Work order: Print the lines in the listing below that fall between the line with "assert (Hf : forall" and the line with "destruct (compact_spec _", those two lines included, exactly as they stand and with nothing else.

Listed entries:
════════

Lemma replace_values_spec (r : rle) old new :
  wf w r ->
  wf w (rle_replace_values w old new r) /\
  contents (rle_replace_values w old new r) =
    map (fun v => if bool_decide (v = old) then new else v) (contents r) /\
  (compact (_runs r) -> compact (_runs (rle_replace_values w old new r))).
Proof.
  intros [Hu Ht Hb]. unfold rle_replace_values.
  set (f := fun x : run => if bool_decide (value x = old) then mk_rle_pair new (run_length x) else x).
  assert (Hf : forall x, run_length (f x) = run_length x) by (intros x; unfold f; by case_bool_decide).
  assert (Hlen : runs_length (map f (_runs r)) = runs_length (_runs r)).
  { clear -Hf. induction (_runs r) as [|x l IH]; cbn; rewrite ?Hf; lia. }
  assert (Hpos : forall P, Forall (fun x => P (run_length x)) (_runs r) -> Forall (fun x => P (run_length x)) (map f (_runs r))).
  { intros P HP. apply Forall_map. eapply Forall_impl; [|exact HP]. intros x. cbn. by rewrite Hf. }
  assert (Hwf : wf w (set_runs (map f (_runs r)) r)).
  { split; cbn; [exact (Hpos (fun n => 0 <= n) Hu)|lia|lia]. }
  destruct (compact_spec _ Hwf) as (Hw & Hc & Hcp). split; [done|]. split.
  - rewrite Hc. unfold contents; cbn. clear. unfold decode. rewrite concat_map, !map_map. f_equal.
    apply map_ext. intros x. unfold expand, f. rewrite map_repeat. by case_bool_decide.
  - intros [Hp _]. apply Hcp. exact (Hpos (fun n => 0 < n) Hp).
Qed.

════════

Solution to the problem:
  assert (Hf : forall x, run_length (f x) = run_length x) by (intros x; unfold f; by case_bool_decide).
  assert (Hlen : runs_length (map f (_runs r)) = runs_length (_runs r)).
  { clear -Hf. induction (_runs r) as [|x l IH]; cbn; rewrite ?Hf; lia. }
  assert (Hpos : forall P, Forall (fun x => P (run_length x)) (_runs r) -> Forall (fun x => P (run_length x)) (map f (_runs r))).
  { intros P HP. apply Forall_map. eapply Forall_impl; [|exact HP]. intros x. cbn. by rewrite Hf. }
  assert (Hwf : wf w (set_runs (map f (_runs r)) r)).
  { split; cbn; [exact (Hpos (fun n => 0 <= n) Hu)|lia|lia]. }
  destruct (compact_spec _ Hwf) as (Hw & Hc & Hcp). split; [done|]. split.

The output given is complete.